Directions for this task> Set down, character for character, everything in the records below from the line holding "(* ===== verification/QSort.v ===== *)" down to the line holding "(** ** The code", and no other line.

Exercise data>
● ● ● ● ● ● ●
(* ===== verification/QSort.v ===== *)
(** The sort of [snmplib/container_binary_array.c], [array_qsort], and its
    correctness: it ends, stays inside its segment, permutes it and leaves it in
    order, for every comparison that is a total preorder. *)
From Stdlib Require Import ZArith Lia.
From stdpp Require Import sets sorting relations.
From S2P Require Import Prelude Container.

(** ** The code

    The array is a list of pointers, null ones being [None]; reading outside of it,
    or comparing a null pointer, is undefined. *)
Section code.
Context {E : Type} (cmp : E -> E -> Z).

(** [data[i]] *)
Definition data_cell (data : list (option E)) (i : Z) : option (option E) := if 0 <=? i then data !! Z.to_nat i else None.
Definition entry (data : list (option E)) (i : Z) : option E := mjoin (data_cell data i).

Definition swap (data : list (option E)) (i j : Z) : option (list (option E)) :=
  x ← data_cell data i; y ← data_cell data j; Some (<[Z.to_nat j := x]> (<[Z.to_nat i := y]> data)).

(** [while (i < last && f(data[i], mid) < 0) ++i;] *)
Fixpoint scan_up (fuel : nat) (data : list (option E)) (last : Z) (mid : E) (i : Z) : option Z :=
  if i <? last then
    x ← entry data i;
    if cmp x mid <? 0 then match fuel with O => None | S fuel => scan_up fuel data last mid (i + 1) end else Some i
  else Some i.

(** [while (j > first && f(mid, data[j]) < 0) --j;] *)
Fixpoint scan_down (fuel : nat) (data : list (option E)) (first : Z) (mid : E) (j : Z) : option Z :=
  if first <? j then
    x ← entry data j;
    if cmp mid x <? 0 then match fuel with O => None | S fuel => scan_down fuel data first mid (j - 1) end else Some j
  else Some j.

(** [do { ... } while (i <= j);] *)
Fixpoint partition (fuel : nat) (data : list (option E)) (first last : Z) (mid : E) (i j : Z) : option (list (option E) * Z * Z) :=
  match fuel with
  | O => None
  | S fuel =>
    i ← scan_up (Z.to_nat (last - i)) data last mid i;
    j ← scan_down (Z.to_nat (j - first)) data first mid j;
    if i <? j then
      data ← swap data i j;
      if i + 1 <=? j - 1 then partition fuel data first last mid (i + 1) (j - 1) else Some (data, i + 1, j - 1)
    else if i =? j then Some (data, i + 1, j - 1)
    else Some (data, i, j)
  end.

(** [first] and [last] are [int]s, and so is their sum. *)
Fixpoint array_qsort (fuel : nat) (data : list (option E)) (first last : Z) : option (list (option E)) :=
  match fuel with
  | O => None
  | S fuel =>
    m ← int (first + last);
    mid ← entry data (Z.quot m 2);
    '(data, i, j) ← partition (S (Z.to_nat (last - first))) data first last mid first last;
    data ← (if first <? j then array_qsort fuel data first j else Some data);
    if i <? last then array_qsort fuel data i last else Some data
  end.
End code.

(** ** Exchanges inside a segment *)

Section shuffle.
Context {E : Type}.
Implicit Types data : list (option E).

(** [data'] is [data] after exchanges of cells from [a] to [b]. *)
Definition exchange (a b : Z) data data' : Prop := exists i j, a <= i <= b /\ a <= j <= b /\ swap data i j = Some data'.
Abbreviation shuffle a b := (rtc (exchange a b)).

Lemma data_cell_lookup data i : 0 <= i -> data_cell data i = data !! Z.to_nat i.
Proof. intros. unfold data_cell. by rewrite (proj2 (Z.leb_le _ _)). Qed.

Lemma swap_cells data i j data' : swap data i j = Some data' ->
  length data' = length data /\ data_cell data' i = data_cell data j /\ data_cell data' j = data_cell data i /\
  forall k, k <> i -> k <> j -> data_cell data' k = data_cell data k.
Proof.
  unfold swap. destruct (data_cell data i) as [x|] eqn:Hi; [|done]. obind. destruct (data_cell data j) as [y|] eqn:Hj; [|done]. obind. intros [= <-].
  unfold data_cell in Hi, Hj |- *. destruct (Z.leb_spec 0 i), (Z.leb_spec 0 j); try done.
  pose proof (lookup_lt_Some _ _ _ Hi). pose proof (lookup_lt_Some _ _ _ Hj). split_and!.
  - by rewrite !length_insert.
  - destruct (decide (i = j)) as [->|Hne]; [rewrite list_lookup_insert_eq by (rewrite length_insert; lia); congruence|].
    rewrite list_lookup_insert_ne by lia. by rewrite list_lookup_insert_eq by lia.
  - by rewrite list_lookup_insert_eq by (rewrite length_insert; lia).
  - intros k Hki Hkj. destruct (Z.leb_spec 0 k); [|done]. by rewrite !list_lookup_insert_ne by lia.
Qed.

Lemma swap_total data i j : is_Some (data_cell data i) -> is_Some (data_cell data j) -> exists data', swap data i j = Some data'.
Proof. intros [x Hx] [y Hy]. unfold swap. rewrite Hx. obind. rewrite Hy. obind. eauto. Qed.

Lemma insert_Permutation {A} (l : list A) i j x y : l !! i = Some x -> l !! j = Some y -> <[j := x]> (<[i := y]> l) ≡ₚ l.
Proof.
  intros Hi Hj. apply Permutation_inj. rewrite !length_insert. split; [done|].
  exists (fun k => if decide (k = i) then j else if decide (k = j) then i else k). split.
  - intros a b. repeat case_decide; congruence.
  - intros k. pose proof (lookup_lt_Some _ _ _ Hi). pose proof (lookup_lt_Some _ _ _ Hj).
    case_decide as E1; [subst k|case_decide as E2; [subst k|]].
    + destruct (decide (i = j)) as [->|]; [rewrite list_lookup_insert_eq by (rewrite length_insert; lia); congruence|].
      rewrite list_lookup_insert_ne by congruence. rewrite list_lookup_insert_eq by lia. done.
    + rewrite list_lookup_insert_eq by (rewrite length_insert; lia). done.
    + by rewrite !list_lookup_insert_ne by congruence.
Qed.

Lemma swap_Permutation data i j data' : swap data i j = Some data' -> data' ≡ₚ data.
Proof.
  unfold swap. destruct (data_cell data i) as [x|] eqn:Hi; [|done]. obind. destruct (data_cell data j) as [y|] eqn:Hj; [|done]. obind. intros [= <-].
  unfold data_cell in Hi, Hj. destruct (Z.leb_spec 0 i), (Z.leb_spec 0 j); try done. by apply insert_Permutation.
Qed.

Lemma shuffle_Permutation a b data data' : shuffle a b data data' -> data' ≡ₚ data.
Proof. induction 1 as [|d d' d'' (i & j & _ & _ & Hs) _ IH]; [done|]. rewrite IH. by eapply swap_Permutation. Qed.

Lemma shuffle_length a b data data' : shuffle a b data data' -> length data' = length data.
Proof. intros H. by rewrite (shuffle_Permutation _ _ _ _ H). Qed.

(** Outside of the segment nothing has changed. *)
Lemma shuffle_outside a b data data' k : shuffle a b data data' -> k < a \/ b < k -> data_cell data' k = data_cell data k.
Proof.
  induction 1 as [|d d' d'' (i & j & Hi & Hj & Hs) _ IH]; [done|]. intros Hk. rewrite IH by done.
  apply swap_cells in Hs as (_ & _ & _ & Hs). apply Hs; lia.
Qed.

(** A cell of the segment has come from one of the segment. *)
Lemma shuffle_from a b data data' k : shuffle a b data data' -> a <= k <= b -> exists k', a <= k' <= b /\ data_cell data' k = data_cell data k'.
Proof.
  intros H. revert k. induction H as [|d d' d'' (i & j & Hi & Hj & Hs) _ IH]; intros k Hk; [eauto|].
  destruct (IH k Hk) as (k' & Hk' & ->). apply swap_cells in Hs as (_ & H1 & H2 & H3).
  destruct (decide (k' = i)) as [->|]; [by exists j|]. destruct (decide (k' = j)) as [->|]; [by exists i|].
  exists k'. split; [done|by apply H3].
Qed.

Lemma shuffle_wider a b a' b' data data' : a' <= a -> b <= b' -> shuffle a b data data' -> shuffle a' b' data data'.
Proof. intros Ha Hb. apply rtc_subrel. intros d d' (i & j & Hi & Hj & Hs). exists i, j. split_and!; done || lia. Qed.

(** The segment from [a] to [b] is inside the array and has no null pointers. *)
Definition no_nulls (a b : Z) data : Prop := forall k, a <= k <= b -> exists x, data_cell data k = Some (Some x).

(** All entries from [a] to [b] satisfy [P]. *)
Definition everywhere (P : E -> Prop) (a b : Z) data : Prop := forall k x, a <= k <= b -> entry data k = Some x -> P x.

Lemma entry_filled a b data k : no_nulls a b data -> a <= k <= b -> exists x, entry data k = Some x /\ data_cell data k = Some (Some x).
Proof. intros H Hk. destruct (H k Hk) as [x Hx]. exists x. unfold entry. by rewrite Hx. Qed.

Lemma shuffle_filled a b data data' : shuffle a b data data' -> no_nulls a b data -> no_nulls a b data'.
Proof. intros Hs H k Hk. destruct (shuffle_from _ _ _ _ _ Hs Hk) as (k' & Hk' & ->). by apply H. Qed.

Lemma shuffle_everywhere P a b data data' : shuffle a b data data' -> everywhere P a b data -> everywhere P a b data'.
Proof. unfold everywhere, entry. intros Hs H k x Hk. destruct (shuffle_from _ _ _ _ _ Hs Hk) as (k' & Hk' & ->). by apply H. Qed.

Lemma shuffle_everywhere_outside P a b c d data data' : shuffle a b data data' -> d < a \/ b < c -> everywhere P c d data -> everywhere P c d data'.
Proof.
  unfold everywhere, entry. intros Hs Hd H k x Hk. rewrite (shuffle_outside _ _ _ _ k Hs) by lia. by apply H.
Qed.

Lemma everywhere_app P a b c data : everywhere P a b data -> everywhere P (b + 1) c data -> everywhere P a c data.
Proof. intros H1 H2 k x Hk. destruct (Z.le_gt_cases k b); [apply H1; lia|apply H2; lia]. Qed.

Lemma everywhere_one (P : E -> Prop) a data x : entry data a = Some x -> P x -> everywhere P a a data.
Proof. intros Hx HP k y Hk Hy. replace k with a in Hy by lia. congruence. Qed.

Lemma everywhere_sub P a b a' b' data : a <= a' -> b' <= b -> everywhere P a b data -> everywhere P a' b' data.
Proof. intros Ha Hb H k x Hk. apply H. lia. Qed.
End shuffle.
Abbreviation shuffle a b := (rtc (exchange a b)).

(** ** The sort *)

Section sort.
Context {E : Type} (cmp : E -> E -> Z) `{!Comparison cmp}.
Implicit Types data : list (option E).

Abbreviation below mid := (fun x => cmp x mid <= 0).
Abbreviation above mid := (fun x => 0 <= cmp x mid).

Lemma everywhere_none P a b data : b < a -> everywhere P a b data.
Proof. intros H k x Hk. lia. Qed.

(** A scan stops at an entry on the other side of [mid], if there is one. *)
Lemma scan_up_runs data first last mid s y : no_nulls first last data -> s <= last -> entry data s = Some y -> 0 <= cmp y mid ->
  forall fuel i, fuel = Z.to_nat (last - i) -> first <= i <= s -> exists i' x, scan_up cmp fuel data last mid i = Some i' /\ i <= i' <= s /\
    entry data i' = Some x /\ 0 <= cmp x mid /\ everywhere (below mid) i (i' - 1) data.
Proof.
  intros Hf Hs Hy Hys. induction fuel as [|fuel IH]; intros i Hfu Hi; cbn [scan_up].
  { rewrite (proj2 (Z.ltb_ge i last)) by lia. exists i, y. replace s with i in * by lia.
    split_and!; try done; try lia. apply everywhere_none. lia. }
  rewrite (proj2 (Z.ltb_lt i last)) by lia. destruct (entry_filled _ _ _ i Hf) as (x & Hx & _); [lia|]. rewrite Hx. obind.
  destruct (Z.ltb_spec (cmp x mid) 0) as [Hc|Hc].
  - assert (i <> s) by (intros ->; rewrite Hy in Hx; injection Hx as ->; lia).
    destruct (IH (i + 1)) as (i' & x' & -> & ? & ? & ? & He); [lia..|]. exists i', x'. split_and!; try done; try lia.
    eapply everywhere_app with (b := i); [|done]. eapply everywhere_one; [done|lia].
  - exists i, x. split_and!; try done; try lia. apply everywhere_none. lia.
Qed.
● ● ● ● ● ● ●
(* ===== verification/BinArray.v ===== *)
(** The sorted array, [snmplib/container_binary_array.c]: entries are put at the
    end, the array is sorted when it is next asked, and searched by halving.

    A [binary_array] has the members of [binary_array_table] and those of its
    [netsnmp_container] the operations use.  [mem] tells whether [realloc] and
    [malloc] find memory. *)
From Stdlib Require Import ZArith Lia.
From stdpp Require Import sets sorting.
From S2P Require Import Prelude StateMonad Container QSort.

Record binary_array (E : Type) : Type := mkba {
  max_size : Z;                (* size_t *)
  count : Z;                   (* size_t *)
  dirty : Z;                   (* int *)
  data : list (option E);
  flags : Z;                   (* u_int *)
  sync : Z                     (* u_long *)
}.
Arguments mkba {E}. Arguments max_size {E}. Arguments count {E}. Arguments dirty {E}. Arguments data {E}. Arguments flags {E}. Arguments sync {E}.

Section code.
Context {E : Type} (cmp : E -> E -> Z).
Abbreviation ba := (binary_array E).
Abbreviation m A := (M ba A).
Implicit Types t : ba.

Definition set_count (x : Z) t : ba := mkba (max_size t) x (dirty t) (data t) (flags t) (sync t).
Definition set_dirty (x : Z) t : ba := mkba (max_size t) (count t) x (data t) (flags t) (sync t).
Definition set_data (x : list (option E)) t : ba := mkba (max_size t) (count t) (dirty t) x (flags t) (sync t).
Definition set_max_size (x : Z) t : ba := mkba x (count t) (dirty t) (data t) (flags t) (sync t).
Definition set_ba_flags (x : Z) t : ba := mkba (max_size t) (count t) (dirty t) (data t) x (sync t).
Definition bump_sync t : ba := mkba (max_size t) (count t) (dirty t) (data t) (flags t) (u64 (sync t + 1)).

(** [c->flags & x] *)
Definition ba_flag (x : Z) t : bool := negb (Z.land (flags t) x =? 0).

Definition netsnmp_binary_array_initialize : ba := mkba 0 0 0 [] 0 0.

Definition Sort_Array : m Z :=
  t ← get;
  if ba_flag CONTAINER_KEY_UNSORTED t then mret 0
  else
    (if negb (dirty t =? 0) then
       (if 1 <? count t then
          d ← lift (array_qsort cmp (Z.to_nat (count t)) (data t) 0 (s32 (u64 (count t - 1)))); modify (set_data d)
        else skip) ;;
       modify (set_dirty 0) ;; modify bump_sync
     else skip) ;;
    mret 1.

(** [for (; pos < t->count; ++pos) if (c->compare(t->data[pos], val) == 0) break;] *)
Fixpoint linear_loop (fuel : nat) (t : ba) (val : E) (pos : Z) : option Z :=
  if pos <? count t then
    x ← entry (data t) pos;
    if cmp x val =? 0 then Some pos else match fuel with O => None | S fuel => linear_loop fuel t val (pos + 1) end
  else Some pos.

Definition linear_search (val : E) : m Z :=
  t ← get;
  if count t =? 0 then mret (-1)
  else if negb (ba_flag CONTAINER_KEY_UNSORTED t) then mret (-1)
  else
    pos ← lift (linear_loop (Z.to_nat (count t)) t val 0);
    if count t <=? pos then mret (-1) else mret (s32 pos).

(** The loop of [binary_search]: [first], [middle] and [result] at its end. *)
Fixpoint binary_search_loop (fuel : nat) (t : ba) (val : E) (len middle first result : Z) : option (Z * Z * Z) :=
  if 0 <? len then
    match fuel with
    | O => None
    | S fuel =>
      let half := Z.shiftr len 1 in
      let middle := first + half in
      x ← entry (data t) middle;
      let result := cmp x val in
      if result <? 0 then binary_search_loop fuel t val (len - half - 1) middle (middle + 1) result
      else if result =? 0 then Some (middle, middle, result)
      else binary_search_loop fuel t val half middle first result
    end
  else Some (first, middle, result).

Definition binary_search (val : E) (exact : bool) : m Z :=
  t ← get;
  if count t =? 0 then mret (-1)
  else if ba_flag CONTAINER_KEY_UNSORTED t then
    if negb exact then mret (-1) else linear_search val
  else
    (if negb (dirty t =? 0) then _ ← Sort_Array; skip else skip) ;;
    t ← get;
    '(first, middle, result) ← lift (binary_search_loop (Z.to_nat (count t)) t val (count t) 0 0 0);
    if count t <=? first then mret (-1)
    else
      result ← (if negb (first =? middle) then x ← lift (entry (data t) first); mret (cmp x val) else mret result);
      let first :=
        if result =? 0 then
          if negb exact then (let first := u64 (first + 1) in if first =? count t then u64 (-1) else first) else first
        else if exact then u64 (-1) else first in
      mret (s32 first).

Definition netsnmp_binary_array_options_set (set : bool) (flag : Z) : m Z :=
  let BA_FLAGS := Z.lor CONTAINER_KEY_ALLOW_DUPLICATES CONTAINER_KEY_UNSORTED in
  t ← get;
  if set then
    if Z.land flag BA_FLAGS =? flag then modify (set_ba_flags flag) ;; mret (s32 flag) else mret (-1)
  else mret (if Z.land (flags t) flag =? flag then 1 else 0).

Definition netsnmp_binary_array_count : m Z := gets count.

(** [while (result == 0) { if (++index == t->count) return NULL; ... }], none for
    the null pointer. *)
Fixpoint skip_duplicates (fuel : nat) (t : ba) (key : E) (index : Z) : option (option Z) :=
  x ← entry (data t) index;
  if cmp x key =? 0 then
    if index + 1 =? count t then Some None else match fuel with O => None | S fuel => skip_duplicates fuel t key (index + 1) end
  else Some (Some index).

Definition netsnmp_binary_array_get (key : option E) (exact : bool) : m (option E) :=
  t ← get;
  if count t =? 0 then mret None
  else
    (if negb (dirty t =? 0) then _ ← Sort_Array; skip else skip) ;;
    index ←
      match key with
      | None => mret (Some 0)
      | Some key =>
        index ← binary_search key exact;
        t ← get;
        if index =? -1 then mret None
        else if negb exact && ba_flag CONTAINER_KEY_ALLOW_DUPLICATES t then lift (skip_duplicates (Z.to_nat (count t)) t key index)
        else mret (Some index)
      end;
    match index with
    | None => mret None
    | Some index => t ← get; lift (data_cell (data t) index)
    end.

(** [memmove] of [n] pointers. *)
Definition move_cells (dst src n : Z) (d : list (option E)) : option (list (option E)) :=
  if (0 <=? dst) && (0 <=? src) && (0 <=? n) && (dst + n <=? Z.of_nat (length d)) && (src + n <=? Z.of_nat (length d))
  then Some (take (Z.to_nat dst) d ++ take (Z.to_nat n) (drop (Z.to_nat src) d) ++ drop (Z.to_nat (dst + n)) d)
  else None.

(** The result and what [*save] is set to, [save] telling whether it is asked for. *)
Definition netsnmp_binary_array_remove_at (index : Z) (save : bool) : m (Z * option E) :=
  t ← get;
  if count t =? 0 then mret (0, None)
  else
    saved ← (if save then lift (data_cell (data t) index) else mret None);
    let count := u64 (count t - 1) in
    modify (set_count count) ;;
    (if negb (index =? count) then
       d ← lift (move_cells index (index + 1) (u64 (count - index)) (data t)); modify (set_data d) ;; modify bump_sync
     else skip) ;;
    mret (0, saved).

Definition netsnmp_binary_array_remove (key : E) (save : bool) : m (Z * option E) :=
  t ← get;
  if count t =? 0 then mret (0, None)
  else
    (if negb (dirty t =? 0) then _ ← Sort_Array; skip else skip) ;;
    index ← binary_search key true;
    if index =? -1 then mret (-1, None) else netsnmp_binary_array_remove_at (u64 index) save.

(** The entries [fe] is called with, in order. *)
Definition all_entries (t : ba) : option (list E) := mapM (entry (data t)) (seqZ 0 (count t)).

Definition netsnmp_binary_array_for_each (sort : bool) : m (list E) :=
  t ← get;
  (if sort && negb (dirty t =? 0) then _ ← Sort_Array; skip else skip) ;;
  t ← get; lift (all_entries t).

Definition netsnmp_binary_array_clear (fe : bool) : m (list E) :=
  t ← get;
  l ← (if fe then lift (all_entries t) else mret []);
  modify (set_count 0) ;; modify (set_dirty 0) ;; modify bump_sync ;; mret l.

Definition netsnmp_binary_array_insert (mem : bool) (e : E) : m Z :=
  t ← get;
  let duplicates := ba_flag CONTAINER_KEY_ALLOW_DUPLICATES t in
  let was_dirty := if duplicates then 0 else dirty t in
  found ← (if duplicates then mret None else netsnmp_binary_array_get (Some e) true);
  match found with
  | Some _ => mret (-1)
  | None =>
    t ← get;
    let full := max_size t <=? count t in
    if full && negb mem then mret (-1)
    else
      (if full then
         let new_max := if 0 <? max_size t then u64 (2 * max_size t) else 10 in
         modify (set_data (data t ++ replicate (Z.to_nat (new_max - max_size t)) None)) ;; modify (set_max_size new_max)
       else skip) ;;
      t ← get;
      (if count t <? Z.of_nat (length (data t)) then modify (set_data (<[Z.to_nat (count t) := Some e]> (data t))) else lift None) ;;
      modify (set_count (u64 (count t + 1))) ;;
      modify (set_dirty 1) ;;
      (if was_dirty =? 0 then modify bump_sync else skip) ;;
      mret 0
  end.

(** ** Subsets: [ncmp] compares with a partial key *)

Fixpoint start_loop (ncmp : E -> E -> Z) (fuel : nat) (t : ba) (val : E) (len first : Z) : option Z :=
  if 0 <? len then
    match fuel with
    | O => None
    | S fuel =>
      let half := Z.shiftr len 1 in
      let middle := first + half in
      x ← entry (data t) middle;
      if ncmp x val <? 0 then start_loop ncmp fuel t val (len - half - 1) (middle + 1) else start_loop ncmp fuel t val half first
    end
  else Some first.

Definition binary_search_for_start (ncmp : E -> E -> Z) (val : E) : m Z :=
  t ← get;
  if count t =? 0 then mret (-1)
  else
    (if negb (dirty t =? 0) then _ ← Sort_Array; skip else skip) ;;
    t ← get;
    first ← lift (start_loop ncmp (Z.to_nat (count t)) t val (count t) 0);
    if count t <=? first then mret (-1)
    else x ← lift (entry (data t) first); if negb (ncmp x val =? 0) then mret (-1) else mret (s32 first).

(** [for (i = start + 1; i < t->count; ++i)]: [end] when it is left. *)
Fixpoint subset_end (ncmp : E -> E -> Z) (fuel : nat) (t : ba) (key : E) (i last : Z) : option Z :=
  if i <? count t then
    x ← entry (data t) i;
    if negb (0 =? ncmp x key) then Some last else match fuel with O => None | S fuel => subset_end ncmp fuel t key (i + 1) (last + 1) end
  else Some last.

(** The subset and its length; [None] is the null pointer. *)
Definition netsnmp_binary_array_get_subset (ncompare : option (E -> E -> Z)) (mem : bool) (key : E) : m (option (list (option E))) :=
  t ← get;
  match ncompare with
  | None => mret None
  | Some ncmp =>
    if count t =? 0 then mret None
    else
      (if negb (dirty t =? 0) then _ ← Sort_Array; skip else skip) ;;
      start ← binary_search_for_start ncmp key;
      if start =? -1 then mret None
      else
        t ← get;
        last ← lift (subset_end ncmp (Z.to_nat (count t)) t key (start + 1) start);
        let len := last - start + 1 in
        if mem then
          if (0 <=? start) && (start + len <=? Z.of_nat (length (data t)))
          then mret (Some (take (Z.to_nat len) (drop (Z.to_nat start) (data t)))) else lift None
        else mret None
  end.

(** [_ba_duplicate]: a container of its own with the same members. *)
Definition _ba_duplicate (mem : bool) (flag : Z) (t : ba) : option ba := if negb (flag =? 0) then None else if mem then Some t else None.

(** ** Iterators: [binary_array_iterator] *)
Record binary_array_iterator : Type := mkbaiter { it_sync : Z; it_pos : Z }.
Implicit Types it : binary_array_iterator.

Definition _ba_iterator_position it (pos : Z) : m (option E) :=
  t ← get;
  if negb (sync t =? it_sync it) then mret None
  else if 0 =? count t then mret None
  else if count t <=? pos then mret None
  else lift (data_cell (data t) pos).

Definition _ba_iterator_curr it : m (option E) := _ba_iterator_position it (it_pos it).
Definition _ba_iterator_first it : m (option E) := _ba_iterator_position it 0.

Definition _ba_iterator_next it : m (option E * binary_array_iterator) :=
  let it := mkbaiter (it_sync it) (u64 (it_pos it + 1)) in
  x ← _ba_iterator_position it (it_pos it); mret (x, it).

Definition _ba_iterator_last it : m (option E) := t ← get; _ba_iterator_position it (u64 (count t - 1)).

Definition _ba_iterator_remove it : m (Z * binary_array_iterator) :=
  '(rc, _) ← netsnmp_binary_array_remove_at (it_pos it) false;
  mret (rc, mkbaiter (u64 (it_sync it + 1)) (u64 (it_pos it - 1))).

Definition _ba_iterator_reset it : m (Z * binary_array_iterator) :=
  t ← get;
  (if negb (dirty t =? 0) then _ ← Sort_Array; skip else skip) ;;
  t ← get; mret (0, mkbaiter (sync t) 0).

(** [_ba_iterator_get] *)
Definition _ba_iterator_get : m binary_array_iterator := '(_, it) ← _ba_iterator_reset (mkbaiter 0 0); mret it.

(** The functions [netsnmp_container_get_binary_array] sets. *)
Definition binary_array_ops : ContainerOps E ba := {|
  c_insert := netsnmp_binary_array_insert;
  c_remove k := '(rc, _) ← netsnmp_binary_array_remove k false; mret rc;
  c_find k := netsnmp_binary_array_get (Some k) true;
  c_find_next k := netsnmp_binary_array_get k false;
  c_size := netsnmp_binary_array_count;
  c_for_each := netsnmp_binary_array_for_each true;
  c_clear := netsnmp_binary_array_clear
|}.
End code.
● ● ● ● ● ● ●
Task response>
(* ===== verification/QSort.v ===== *)
(** The sort of [snmplib/container_binary_array.c], [array_qsort], and its
    correctness: it ends, stays inside its segment, permutes it and leaves it in
    order, for every comparison that is a total preorder. *)
From Stdlib Require Import ZArith Lia.
From stdpp Require Import sets sorting relations.
From S2P Require Import Prelude Container.

(** ** The code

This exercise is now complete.